#### What the task requires
The records below hold a stretch from the line with "settings table holds" through the line with "us_full_name : option string;"; return exactly those lines, ends included, and nothing more.

#### Supplied entries
(* ===== verification/Accounts.v ===== *)
(** * Accounts, sessions and API tokens

    Signing in and its lockout, sessions, passwords
    (services/core/auth_core_service.py), users (user_core_service.py,
    admin_user_core_service.py) and their API tokens
    (api_token_core_service.py), over crud/user_crud.py, session_crud.py and
    api_token_crud.py.  The state is the three tables.  The settings table holds
    a value under each key set; the default of the code stands for an unset one.
    What a lock wait comes to, bcrypt, the digest and the random texts are given.
    An operation that raises commits nothing. *)

From S2P Require Import Prelude Py Text Store AlertAdmin Scopes Credentials.

(** ** Rows *)

Record user := User {
  us_id : uuid;
  us_username : string;
  us_password_hash : string;
  us_role : UserRole;
  us_is_active : bool;
  us_full_name : option string;
  us_created_at : instant;
  us_last_login_at : option instant;
  us_password_changed_at : option instant;
  us_failed_login_attempts : Z;
  us_locked_until : option instant;
  us_must_change_password : bool;
  us_created_by : option string;
}.

Record session := Session {
  ss_id : uuid;
  ss_user_id : uuid;
  ss_token_hash : string;
  ss_expires_at : instant;
  ss_ip_address : option string;
  ss_user_agent : option string;
  ss_last_activity_at : option instant;
}.
Lemma rows_bound guesses : forall t0 t1 u,
  adjacent (fun a b : instant * guess => (a.1 <= b.1)%Z) guesses ->
  Forall (fun ng => (t0 <= ng.1 <= t1)%Z) guesses -> (t0 <= t1)%Z ->
  let a := us_failed_login_attempts u in
  let final := us_failed_login_attempts (fold_left (fun u ng => guess_row ng.1 u) guesses u) in
  (final <= a + (Z.max 1 (max_attempts - a) + (t1 - t0) / lock_time))%Z /\
  (forall l, us_locked_until u = Some l -> (max_attempts <= a)%Z ->
     (final <= a + (if (t1 <? l)%Z then 0 else 1 + (t1 - l) / lock_time))%Z).
Proof.
  assert (HD : (0 < lock_time)%Z) by (unfold lock_time, us_per_minute, us_per_second; lia).
  induction guesses as [|[t g] guesses IH]; intros t0 t1 u Hadj Hall Hle a final.
  { subst final. cbn. split; [pose proof (Z.div_pos (t1 - t0) lock_time); lia|]. intros l _ _.
    destruct (Z.ltb_spec t1 l); [lia|]. pose proof (Z.div_pos (t1 - l) lock_time). lia. }
  apply Forall_cons in Hall as [Ht Hall]. cbn [fst] in Ht.
  assert (Hfrom : Forall (fun ng : instant * guess => (t <= ng.1 <= t1)%Z) guesses).
  { clear IH final. revert t g Ht Hadj. induction guesses as [|[s h] guesses IHg]; intros t g Ht Hadj; constructor.
    - apply adjacent_cons in Hadj as [Hh _]. specialize (Hh _ _ eq_refl). apply Forall_cons in Hall as [? _].
      cbn in *. lia.
    - apply adjacent_cons in Hadj as [Hh Hadj]. specialize (Hh _ _ eq_refl). cbn in Hh.
      apply Forall_cons in Hall as [Hs Hall]. cbn in Hs.
      eapply Forall_impl; [apply (IHg Hall s h); [lia|done]|]. cbn. intros; lia. }
  apply adjacent_cons in Hadj as [_ Hadj].
  pose proof (Z.div_le_mono (t1 - t) (t1 - t0) lock_time HD ltac:(lia)) as Hmono.
  pose proof (Z.div_pos (t1 - t) lock_time ltac:(lia) HD) as Hpos.
  subst final. cbn [fold_left fst]. unfold guess_row at 2 4. destruct (is_locked t u || negb (us_is_active u)) eqn:El.
  { destruct (IH t t1 u Hadj Hfrom ltac:(lia)) as [IH1 IH2]. fold a in IH1, IH2. split; [lia|exact IH2]. }
  set (u' := failed_login _ _ u). destruct (IH t t1 u' Hadj Hfrom ltac:(lia)) as [IH1 IH2].
  assert (Ha' : us_failed_login_attempts u' = (a + 1)%Z) by done. rewrite Ha' in IH1, IH2.
  apply orb_false_iff in El as [El _]. unfold is_locked in El.
  destruct (Z.leb_spec max_attempts (a + 1)) as [Hm|Hm].
  - specialize (IH2 (t + lock_time)%Z).
    assert (Hl' : us_locked_until u' = Some (t + lock_time)%Z).
    { unfold u'. cbn. fold a. by rewrite (proj2 (Z.leb_le _ _) Hm). }
    specialize (IH2 Hl' Hm).
    assert (Hfin : (us_failed_login_attempts (fold_left (fun u ng => guess_row ng.1 u) guesses u')
                    <= a + 1 + (t1 - t) / lock_time)%Z).
    { destruct (Z.ltb_spec t1 (t + lock_time)); [lia|].
      replace (t1 - (t + lock_time))%Z with (t1 - t + (-1) * lock_time)%Z in IH2 by lia.
      rewrite Z.div_add in IH2 by lia. lia. }
    split; [lia|]. intros l Hl _. rewrite Hl in El. apply Z.ltb_ge in El.
    destruct (Z.ltb_spec t1 l); [lia|].
    pose proof (Z.div_le_mono (t1 - t) (t1 - l) lock_time HD ltac:(lia)). lia.
  - split; [lia|]. intros l _ Hge. lia.
Qed.
End Budget.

#### Output of the task
    api_token_crud.py.  The state is the three tables.  The settings table holds
    a value under each key set; the default of the code stands for an unset one.
    What a lock wait comes to, bcrypt, the digest and the random texts are given.
    An operation that raises commits nothing. *)

From S2P Require Import Prelude Py Text Store AlertAdmin Scopes Credentials.

(** ** Rows *)

Record user := User {
  us_id : uuid;
  us_username : string;
  us_password_hash : string;
  us_role : UserRole;
  us_is_active : bool;
  us_full_name : option string;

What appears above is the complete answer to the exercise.